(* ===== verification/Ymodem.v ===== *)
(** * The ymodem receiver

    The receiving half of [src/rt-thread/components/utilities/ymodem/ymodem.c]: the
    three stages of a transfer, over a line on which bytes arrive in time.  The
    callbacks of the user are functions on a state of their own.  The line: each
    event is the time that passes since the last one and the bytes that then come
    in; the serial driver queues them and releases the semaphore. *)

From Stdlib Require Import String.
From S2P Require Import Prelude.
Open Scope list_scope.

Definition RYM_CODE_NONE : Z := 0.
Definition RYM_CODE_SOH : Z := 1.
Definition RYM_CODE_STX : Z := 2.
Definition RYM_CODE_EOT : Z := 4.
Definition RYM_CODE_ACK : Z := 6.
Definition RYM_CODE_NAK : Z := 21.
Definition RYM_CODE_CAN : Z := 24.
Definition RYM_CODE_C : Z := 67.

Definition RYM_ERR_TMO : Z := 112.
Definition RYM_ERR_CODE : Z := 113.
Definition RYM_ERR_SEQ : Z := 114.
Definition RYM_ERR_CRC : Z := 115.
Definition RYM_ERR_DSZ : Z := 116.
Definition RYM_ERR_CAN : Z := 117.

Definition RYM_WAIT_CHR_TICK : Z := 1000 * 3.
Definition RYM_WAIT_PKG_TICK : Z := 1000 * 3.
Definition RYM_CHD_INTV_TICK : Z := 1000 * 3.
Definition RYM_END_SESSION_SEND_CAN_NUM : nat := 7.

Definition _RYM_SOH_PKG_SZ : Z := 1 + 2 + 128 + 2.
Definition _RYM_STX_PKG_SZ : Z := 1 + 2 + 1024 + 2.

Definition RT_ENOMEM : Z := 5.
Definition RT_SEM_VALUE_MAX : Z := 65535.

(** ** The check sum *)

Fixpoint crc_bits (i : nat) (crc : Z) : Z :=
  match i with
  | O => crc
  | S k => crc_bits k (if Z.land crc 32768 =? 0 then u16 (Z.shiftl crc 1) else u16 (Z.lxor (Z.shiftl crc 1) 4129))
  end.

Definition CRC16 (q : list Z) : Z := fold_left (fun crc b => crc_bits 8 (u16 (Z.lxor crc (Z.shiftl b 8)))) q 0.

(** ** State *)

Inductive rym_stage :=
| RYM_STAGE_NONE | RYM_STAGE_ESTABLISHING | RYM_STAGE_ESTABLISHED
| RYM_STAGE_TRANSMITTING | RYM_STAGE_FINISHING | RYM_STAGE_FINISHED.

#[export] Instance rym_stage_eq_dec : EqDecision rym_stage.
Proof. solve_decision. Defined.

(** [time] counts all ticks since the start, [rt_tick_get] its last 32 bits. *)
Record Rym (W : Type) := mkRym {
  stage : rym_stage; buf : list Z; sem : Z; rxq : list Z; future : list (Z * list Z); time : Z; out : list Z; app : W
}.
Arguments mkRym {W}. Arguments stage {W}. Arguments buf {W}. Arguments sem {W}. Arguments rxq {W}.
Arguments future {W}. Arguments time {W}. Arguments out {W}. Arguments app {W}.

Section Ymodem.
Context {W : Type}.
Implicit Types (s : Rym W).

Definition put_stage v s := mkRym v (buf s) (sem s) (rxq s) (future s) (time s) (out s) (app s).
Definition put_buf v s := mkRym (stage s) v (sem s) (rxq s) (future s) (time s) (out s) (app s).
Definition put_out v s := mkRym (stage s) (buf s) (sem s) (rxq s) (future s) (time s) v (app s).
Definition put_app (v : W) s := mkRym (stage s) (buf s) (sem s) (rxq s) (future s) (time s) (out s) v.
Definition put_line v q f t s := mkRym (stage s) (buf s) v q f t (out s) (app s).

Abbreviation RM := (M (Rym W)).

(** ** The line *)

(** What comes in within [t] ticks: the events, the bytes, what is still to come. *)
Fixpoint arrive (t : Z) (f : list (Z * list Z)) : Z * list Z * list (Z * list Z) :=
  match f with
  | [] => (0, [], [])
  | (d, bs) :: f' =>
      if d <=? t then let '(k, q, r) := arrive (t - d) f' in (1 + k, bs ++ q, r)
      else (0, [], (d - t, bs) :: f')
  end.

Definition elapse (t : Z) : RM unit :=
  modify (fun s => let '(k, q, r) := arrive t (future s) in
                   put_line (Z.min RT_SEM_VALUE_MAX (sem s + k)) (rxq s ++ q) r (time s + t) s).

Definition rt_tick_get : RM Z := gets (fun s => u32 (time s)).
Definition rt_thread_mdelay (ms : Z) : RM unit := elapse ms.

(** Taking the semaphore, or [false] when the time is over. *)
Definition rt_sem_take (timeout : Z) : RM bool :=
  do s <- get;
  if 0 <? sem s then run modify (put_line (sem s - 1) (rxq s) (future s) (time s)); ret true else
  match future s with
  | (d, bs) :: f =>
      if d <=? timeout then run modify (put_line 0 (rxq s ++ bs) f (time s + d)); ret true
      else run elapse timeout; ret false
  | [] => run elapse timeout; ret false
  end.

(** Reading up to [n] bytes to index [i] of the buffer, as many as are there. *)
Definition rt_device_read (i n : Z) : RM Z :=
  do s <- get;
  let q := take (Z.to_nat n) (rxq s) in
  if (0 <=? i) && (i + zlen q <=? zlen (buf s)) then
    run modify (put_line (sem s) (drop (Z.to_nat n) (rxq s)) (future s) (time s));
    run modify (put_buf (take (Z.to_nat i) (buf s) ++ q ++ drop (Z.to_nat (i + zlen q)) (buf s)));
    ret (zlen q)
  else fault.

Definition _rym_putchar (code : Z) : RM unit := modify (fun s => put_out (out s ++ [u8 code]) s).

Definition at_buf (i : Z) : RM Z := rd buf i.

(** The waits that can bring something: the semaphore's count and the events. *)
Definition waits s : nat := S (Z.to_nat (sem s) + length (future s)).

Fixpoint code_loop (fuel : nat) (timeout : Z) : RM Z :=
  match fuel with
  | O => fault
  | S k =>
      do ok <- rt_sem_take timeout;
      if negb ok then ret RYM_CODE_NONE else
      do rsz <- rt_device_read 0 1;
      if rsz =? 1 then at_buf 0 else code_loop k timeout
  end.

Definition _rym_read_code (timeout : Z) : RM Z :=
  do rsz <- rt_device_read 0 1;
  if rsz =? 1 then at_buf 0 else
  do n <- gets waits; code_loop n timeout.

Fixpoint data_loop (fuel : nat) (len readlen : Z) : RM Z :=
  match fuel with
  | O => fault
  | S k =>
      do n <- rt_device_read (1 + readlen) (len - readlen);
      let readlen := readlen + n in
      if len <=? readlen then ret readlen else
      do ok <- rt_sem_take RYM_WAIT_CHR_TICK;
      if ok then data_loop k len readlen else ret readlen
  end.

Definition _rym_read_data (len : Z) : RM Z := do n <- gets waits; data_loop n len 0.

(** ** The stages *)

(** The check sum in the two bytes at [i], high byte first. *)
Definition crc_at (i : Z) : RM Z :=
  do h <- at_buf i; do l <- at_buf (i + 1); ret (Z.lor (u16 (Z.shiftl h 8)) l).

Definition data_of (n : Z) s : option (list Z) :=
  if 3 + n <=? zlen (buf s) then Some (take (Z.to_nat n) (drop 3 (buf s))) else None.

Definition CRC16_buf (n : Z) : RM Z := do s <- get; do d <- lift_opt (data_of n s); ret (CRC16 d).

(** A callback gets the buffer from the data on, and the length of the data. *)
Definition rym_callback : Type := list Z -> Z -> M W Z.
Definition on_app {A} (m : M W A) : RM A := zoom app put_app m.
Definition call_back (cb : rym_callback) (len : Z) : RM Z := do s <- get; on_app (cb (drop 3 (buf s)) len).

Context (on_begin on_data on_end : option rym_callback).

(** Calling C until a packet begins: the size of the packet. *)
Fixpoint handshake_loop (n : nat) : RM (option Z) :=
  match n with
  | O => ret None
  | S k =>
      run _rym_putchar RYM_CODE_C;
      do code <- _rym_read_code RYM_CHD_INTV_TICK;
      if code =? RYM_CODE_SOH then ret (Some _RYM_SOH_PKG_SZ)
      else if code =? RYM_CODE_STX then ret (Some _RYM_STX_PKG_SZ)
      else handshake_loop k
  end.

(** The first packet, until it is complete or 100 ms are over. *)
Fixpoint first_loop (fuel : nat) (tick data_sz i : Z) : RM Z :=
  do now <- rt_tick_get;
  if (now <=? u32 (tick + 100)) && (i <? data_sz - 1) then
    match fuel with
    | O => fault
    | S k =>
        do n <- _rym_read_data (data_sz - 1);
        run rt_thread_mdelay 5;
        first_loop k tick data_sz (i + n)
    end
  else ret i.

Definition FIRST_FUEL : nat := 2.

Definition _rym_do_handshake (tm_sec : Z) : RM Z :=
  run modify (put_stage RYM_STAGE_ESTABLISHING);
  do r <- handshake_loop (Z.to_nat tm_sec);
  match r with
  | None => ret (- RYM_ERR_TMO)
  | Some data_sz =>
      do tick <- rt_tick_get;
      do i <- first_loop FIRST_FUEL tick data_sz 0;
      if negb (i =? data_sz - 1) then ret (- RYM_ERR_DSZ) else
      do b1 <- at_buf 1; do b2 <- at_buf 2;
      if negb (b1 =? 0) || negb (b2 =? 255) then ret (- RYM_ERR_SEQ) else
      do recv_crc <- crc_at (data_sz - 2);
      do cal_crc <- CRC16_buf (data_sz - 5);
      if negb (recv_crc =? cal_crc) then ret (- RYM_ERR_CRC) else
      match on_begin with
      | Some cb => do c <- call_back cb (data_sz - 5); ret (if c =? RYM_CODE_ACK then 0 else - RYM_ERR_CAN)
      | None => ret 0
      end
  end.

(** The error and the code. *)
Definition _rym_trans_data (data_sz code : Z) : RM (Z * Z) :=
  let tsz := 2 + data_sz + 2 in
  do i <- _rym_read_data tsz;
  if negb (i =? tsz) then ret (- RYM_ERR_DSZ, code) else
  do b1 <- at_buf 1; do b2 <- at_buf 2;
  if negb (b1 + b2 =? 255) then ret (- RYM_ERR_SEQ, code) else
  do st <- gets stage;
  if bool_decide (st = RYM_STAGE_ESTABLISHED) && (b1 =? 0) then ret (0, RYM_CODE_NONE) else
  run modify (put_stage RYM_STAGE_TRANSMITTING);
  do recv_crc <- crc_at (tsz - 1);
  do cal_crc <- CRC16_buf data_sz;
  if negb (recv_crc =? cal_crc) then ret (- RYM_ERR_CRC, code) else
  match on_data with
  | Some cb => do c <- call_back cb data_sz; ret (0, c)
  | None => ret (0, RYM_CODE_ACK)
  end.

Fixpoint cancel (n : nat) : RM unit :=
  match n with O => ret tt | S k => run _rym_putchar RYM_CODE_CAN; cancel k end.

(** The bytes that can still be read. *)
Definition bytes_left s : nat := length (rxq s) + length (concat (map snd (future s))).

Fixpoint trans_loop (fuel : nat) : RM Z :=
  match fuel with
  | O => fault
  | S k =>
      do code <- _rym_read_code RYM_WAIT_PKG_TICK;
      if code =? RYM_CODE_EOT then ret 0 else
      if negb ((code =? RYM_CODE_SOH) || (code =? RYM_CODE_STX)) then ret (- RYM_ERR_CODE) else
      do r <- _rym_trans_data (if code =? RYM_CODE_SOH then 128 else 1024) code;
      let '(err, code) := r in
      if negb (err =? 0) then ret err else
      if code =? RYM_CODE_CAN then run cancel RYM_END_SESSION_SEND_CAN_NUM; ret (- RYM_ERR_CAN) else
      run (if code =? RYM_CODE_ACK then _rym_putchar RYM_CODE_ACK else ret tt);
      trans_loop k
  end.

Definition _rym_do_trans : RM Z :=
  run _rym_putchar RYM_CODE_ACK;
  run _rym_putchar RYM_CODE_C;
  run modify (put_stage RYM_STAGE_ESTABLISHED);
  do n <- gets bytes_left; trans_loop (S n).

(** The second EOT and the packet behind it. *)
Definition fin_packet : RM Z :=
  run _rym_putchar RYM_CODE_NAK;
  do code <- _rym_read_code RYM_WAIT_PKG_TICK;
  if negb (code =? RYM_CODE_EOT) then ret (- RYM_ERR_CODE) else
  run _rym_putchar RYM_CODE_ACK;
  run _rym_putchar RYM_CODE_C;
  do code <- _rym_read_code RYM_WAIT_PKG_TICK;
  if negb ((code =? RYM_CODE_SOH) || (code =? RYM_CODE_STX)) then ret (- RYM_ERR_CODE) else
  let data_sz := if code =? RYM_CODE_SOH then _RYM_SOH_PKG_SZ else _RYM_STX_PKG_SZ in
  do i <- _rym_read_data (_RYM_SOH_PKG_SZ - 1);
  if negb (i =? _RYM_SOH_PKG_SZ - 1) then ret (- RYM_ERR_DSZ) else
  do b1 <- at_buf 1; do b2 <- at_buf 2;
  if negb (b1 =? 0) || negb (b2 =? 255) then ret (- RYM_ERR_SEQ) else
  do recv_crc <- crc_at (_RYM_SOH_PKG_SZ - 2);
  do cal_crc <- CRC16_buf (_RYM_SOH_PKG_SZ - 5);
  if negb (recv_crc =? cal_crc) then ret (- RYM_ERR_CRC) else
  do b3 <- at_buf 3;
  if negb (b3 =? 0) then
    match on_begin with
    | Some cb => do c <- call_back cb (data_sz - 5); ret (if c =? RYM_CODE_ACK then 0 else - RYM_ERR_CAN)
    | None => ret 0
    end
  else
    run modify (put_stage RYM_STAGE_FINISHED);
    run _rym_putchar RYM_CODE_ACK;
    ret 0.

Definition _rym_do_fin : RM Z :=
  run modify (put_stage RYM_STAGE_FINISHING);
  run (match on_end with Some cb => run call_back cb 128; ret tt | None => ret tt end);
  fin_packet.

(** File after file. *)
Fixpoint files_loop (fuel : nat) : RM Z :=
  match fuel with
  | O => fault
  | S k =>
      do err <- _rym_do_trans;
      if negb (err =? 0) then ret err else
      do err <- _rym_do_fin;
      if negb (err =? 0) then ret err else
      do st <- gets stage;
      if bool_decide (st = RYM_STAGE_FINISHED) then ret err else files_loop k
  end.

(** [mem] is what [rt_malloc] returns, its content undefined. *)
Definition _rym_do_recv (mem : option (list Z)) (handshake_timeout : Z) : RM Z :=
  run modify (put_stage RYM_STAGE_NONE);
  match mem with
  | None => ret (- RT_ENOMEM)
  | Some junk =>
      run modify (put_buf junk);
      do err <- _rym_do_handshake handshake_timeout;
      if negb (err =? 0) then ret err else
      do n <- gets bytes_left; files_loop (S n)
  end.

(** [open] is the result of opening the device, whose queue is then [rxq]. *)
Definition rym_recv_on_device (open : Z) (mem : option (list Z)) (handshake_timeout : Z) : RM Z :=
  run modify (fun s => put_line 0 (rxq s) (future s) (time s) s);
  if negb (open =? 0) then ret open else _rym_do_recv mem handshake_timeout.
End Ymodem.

◇ ◇ ◇ ◇ ◇

TASK PROMPT:
Return each line from the material that includes the string "zlen".

ANSWER:
  if (0 <=? i) && (i + zlen q <=? zlen (buf s)) then
    run modify (put_buf (take (Z.to_nat i) (buf s) ++ q ++ drop (Z.to_nat (i + zlen q)) (buf s)));
    ret (zlen q)
  if 3 + n <=? zlen (buf s) then Some (take (Z.to_nat n) (drop 3 (buf s))) else None.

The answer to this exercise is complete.